The Treasury Department and Internal Revenue Service (IRS) have released a statement stating that businesses are not obligated to report the receipt of digital assets like they report cash until specific regulations are issued.
The recent Infrastructure Investment and Jobs Act modified the reporting rules for taxpayers engaged in business, treating digital assets as equivalent to cash for reporting purposes when the amount exceeds $10,000.
Announcement 2024-4 offers interim guidance while the Treasury and the IRS work on implementing these new provisions. The mentioned provision mandates the issuance of regulations by the Treasury and the IRS before these changes take effect.

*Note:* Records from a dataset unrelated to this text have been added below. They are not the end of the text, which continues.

(** * Streamer: admission control and the stream engine

    A shallow embedding of [backend/app/rest/api/stream.go]: the
    [Streamer] record, the producer goroutine started by [eventsCh] and
    the consumer loop of [Activate].

    The two goroutines of one stream and the environment (the context
    being cancelled, timers firing) are interleaved by a schedule, a list
    of events; an event that is not enabled in the current state leaves it
    unchanged.  Every interleaving of the Go program is such a schedule,
    so what holds for all schedules holds for all runs. *)

From Stdlib Require Import ZArith Lia String List Bool.
From stdpp Require Import base list.
Import ListNotations.

Local Open Scope string_scope.
Local Open Scope list_scope.
Local Open Scope Z_scope.

(** ** Data *)

(** [int32] arithmetic of [atomic.AddInt32]: two's complement wrap-around. *)
Definition wrap32 (z : Z) : Z := (z + 2 ^ 31) mod 2 ^ 32 - 2 ^ 31.

Definition int32 (z : Z) : Prop := - 2 ^ 31 <= z < 2 ^ 31.

Definition AddInt32 (v delta : Z) : Z := wrap32 (v + delta).

(** Go [error] values as built with [github.com/pkg/errors]. *)
Inductive error : Type :=
| errNew (msg : string)
| errWrap (cause : error) (msg : string).

Fixpoint Error (e : error) : string :=
  match e with
  | errNew msg => msg
  | errWrap cause msg => String.append msg (String.append ": " (Error cause))
  end.

(** [[]byte]; [None] is the nil slice. *)
Definition slice : Type := option (list Byte.byte).

Record Streamer : Type := mkStreamer {
  TimeOut : Z;
  Refresh : Z;
  MaxActive : Z;
  activeCount : Z
}.

Definition setActive (s : Streamer) (c : Z) : Streamer :=
  mkStreamer (TimeOut s) (Refresh s) (MaxActive s) c.

(** [steamEventFn]: a closure without arguments is observed through its
    results only, so it is given by the result of its k-th invocation. *)
Definition steamEventFn : Type := nat -> slice * bool * option error.

Record steamEventResp : Type := mkResp {
  data : slice;
  err : option error
}.

(** What the consumer did to the sink [w]: a [Write] with its outcome,
    or a [Flush]. *)
Inductive SinkOp : Type :=
| OpWrite (p : slice) (res : option error)
| OpFlush.

(** An [io.Writer]: the error of a [Write] may depend on what was done to
    the sink so far; [isFlusher] is the outcome of [w.(http.Flusher)]. *)
Record Writer : Type := mkWriter {
  Write : list SinkOp -> slice -> option error;
  isFlusher : bool
}.

(** ** One stream *)

(** The goroutine of [eventsCh]: waiting in its [select], blocked in
    [ch <- r], or returned (the channel is closed). *)
Inductive Producer : Type :=
| PSelect
| PSend (r : steamEventResp)
| PClosed.

(** The [return] statement by which [Activate] leaves. *)
Inductive Exit : Type :=
| ByTooMany      (* line 39 *)
| ByClient       (* line 46 *)
| ByTimeout      (* line 49 *)
| ByChanClosed   (* line 52 *)
| ByRespErr      (* line 55 *)
| ByWriteErr.    (* line 58 *)

(** The goroutine of [Activate]: before line 36, in the [select] of the
    loop, at a [return] with the deferred decrement pending, returned. *)
Inductive Consumer : Type :=
| CStart
| CLoop
| CExit (x : Exit) (res : option error)
| CRet (x : Exit) (res : option error).

Record Session : Type := mkSession {
  fn : steamEventFn;        (* eventFn() *)
  w : Writer;
  cancelled : bool;         (* ctx.Done() is closed *)
  calls : nat;              (* invocations of fn so far *)
  prod : Producer;
  count : Z;                (* the local variable of line 36 *)
  cons : Consumer;
  ops : list SinkOp         (* what was done to w, oldest first *)
}.

Definition setCancelled (x : Session) : Session :=
  mkSession (fn x) (w x) true (calls x) (prod x) (count x) (cons x) (ops x).

Definition setProd (x : Session) (n : nat) (p : Producer) : Session :=
  mkSession (fn x) (w x) (cancelled x) n p (count x) (cons x) (ops x).

Definition setCons (x : Session) (c : Consumer) : Session :=
  mkSession (fn x) (w x) (cancelled x) (calls x) (prod x) (count x) c (ops x).

Definition setCount (x : Session) (n : Z) : Session :=
  mkSession (fn x) (w x) (cancelled x) (calls x) (prod x) n (cons x) (ops x).

Definition addOps (x : Session) (l : list SinkOp) : Session :=
  mkSession (fn x) (w x) (cancelled x) (calls x) (prod x) (count x) (cons x)
            (ops x ++ l).

(** Line 34: the producer is started before anything else. *)
Definition start (f : steamEventFn) (wr : Writer) : Session :=
  mkSession f wr false 0 PSelect 0 CStart [].

Inductive Event : Type :=
| EvCancel     (* the environment cancels ctx *)
| EvTick       (* producer, line 80: case <-tick.C *)
| EvProdDone   (* producer, line 78: case <-ctx.Done() *)
| EvEnter      (* consumer, lines 36-40 *)
| EvCtxDone    (* consumer, line 44: case <-ctx.Done() *)
| EvTimeout    (* consumer, line 47: case <-time.After(s.TimeOut) *)
| EvRecv       (* consumer, line 50: case resp, ok := <-updCh *)
| EvLeave.     (* consumer: the deferred decrement of line 37, return *)

Definition tooManyStreams : error := errNew "too many streams".

(** The contexts of the two [errors.Wrap] calls, lines 83 and 58. *)
Definition producerMsg : string := "can't get stream data".
Definition sinkMsg : string := "send to stream failed".

(** Lines 81-88. *)
Definition eventsCh_tick (x : Session) : Session :=
  match fn x (calls x) with
  | (_, _, Some e) =>
      setProd x (S (calls x))
              (PSend (mkResp None (Some (errWrap e producerMsg))))
  | (resp, true, None) => setProd x (S (calls x)) (PSend (mkResp resp None))
  | (_, false, None) => setProd x (S (calls x)) PSelect
  end.

(** Lines 36-40. *)
Definition Activate_enter (s : Streamer) (x : Session) : Streamer * Session :=
  let c := AddInt32 (activeCount s) 1 in
  (setActive s c,
   setCons (setCount x c)
           (if MaxActive s <? c then CExit ByTooMany (Some tooManyStreams)
            else CLoop)).

(** Lines 50-62; the producer blocked in its send goes on, to its
    [return] after an error record and to its [select] otherwise. *)
Definition Activate_recv (x : Session) : Session :=
  match prod x with
  | PSelect => x
  | PClosed => setCons x (CExit ByChanClosed None)
  | PSend r =>
      match err r with
      | Some e => setCons (setProd x (calls x) PClosed) (CExit ByRespErr (Some e))
      | None =>
          let x' := setProd x (calls x) PSelect in
          match Write (w x) (ops x) (data r) with
          | Some e =>
              setCons (addOps x' [OpWrite (data r) (Some e)])
                      (CExit ByWriteErr (Some (errWrap e sinkMsg)))
          | None =>
              addOps x' (OpWrite (data r) None
                         :: if isFlusher (w x) then [OpFlush] else [])
          end
      end
  end.

Definition step (s : Streamer) (x : Session) (e : Event) : Streamer * Session :=
  match e with
  | EvCancel => (s, setCancelled x)
  | EvTick =>
      match prod x with
      | PSelect => (s, eventsCh_tick x)
      | _ => (s, x)
      end
  | EvProdDone =>
      match prod x with
      | PSelect => (s, if cancelled x then setProd x (calls x) PClosed else x)
      | _ => (s, x)
      end
  | EvEnter =>
      match cons x with
      | CStart => Activate_enter s x
      | _ => (s, x)
      end
  | EvCtxDone =>
      match cons x with
      | CLoop => (s, if cancelled x then setCons x (CExit ByClient None) else x)
      | _ => (s, x)
      end
  | EvTimeout =>
      match cons x with
      | CLoop => (s, setCons x (CExit ByTimeout None))
      | _ => (s, x)
      end
  | EvRecv =>
      match cons x with
      | CLoop => (s, Activate_recv x)
      | _ => (s, x)
      end
  | EvLeave =>
      match cons x with
      | CExit c r => (setActive s (AddInt32 (activeCount s) (-1)), setCons x (CRet c r))
      | _ => (s, x)
      end
  end.

Fixpoint run (s : Streamer) (x : Session) (sched : list Event) : Streamer * Session :=
  match sched with
  | [] => (s, x)
  | e :: sched' => let '(s', x') := step s x e in run s' x' sched'
  end.

(** One call of [Activate] under a schedule. *)
Definition Activate (s : Streamer) (f : steamEventFn) (wr : Writer)
           (sched : list Event) : Streamer * Session :=
  run s (start f wr) sched.

(** The value [Activate] returned, if it has returned. *)
Definition returned (x : Session) : option (option error) :=
  match cons x with
  | CRet _ r => Some r
  | _ => None
  end.

(** The results of the first [n] invocations of the check function. *)
Fixpoint polled (f : steamEventFn) (n : nat) : list (slice * bool * option error) :=
  match n with
  | O => []
  | S k => polled f k ++ [f k]
  end.

(** Payloads of the results that reported [changed = true]. *)
Definition changedOf (l : list (slice * bool * option error)) : list slice :=
  flat_map (fun r => match r with (p, true, _) => [p] | _ => [] end) l.

(** Payloads of the results that reported [changed = true] and no error. *)
Definition producedOf (l : list (slice * bool * option error)) : list slice :=
  flat_map (fun r => match r with (p, true, None) => [p] | _ => [] end) l.

(** Payloads handed to [w.Write], in order. *)
Definition writes (l : list SinkOp) : list slice :=
  flat_map (fun o => match o with OpWrite p _ => [p] | OpFlush => [] end) l.

(** The payload of the record the producer is blocked sending. *)
Definition pending (x : Session) : list slice :=
  match prod x with
  | PSend (mkResp p None) => [p]
  | _ => []
  end.

(** ** Several streams on one [Streamer] *)

Record System : Type := mkSystem {
  streamer : Streamer;
  sessions : list Session
}.

(** Stream [i] makes a move. *)
Definition sys_step (S : System) (ie : nat * Event) : System :=
  match sessions S !! fst ie with
  | Some x =>
      let '(s', x') := step (streamer S) x (snd ie) in
      mkSystem s' (<[fst ie := x']> (sessions S))
  | None => S
  end.

Fixpoint exec (S : System) (sched : list (nat * Event)) : System :=
  match sched with
  | [] => S
  | ie :: sched' => exec (sys_step S ie) sched'
  end.

Fixpoint countb (p : Session -> bool) (l : list Session) : nat :=
  match l with
  | [] => O
  | x :: l' => ((if p x then 1 else 0) + countb p l')%nat
  end.

(** Between its increment and its decrement. *)
Definition inflight (x : Session) : bool :=
  match cons x with
  | CLoop | CExit _ _ => true
  | _ => false
  end.

Definition entered (x : Session) : bool :=
  match cons x with
  | CStart => false
  | _ => true
  end.

Definition rejected (x : Session) : bool :=
  match cons x with
  | CExit ByTooMany _ | CRet ByTooMany _ => true
  | _ => false
  end.

(** An accepted stream that has ended and given its slot back. *)
Definition released (x : Session) : bool :=
  match cons x with
  | CRet ByTooMany _ => false
  | CRet _ _ => true
  | _ => false
  end.

(** [n] calls of [Activate] on a streamer nobody uses yet. *)
Definition fresh (S : System) : Prop :=
  activeCount (streamer S) = 0 /\
  Forall (fun x => cons x = CStart /\ ops x = []) (sessions S).

(** ** One stream with a clock

    Time is counted from the call of [Activate].  The ticker of line 71
    fires every [Refresh]; the timer of line 47 is made anew by every
    iteration of the loop and fires [TimeOut] later.  The work of an
    iteration takes no time, and a timer that is due wins against a tick
    of the same instant. *)
Record Timed : Type := mkTimed {
  tsess : Session;
  nextTick : Z;               (* when tick.C fires next *)
  waitStart : Z;              (* when the current select began *)
  trace : list (Z * Event)    (* what happened, and when *)
}.

Definition timed_step (s : Streamer) (t : Timed) : Timed :=
  match cons (tsess t) with
  | CLoop =>
      let deadline := waitStart t + TimeOut s in
      if nextTick t <? deadline then
        let x1 := snd (step s (tsess t) EvTick) in
        match prod x1 with
        | PSend _ =>
            mkTimed (snd (step s x1 EvRecv)) (nextTick t + Refresh s) (nextTick t)
                    (trace t ++ [(nextTick t, EvTick); (nextTick t, EvRecv)])
        | _ =>
            mkTimed x1 (nextTick t + Refresh s) (waitStart t)
                    (trace t ++ [(nextTick t, EvTick)])
        end
      else
        mkTimed (snd (step s (tsess t) EvTimeout)) (nextTick t) (waitStart t)
                (trace t ++ [(deadline, EvTimeout)])
  | _ => t
  end.

Fixpoint timed_run (s : Streamer) (t : Timed) (fuel : nat) : Timed :=
  match fuel with
  | O => t
  | S k => timed_run s (timed_step s t) k
  end.

(** [Activate] on a streamer with no other stream, nobody cancelling. *)
Definition timedActivate (s : Streamer) (f : steamEventFn) (wr : Writer)
           (fuel : nat) : Timed :=
  let '(s', x) := step s (start f wr) EvEnter in
  timed_run s' (mkTimed x (Refresh s) 0 [(0, EvEnter)]) fuel.

(** When the consumer received a record. *)
Definition deliveries (tr : list (Z * Event)) : list Z :=
  flat_map (fun te => match te with (t, EvRecv) => [t] | _ => [] end) tr.

(** Every delivery comes less than [T] after the one before it, the
    first one less than [T] after [prev]. *)
Fixpoint gaps_below (T prev : Z) (l : list Z) : Prop :=
  match l with
  | [] => True
  | d :: l' => prev < d < prev + T /\ gaps_below T d l'
  end.

(** ** Invariants of a stream *)

(** The [return] statement taken and its value, once taken. *)
Definition exitOf (x : Session) : option (Exit * option error) :=
  match cons x with
  | CExit c r | CRet c r => Some (c, r)
  | _ => None
  end.

(** What the admission check of lines 36-40 leaves behind, for a
    streamer with [MaxActive = M]. *)
Definition admission_inv (M : Z) (x : Session) : Prop :=
  match cons x with
  | CStart => ops x = []
  | CLoop => count x <= M
  | CExit ByTooMany r | CRet ByTooMany r =>
      r = Some tooManyStreams /\ ops x = [] /\ M < count x
  | CExit _ _ | CRet _ _ => count x <= M
  end.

The documents stated, “Under section 6050I(a), any person engaged in a trade or business who, in the course of that trade or business, receives cash over $10,000 in one transaction must file an information return reporting the receipt of cash.”
The regulations require a Report of Cash Payments Over $10,000 Received in a Trade, or within 15 days of the receipt of cash, and a report of specified information.
The document reads that “digital assets are not required to be included when determining whether cash received in a single transaction (or two or more related
transactions) meets the reporting threshold.”
The U.S. Department of the Treasury and the Internal Revenue Service (IRS) plan to release proposed regulations outlining further details and procedures for reporting the receipt of digital assets. It will also allow the public to comment on how the regulations should be laid out.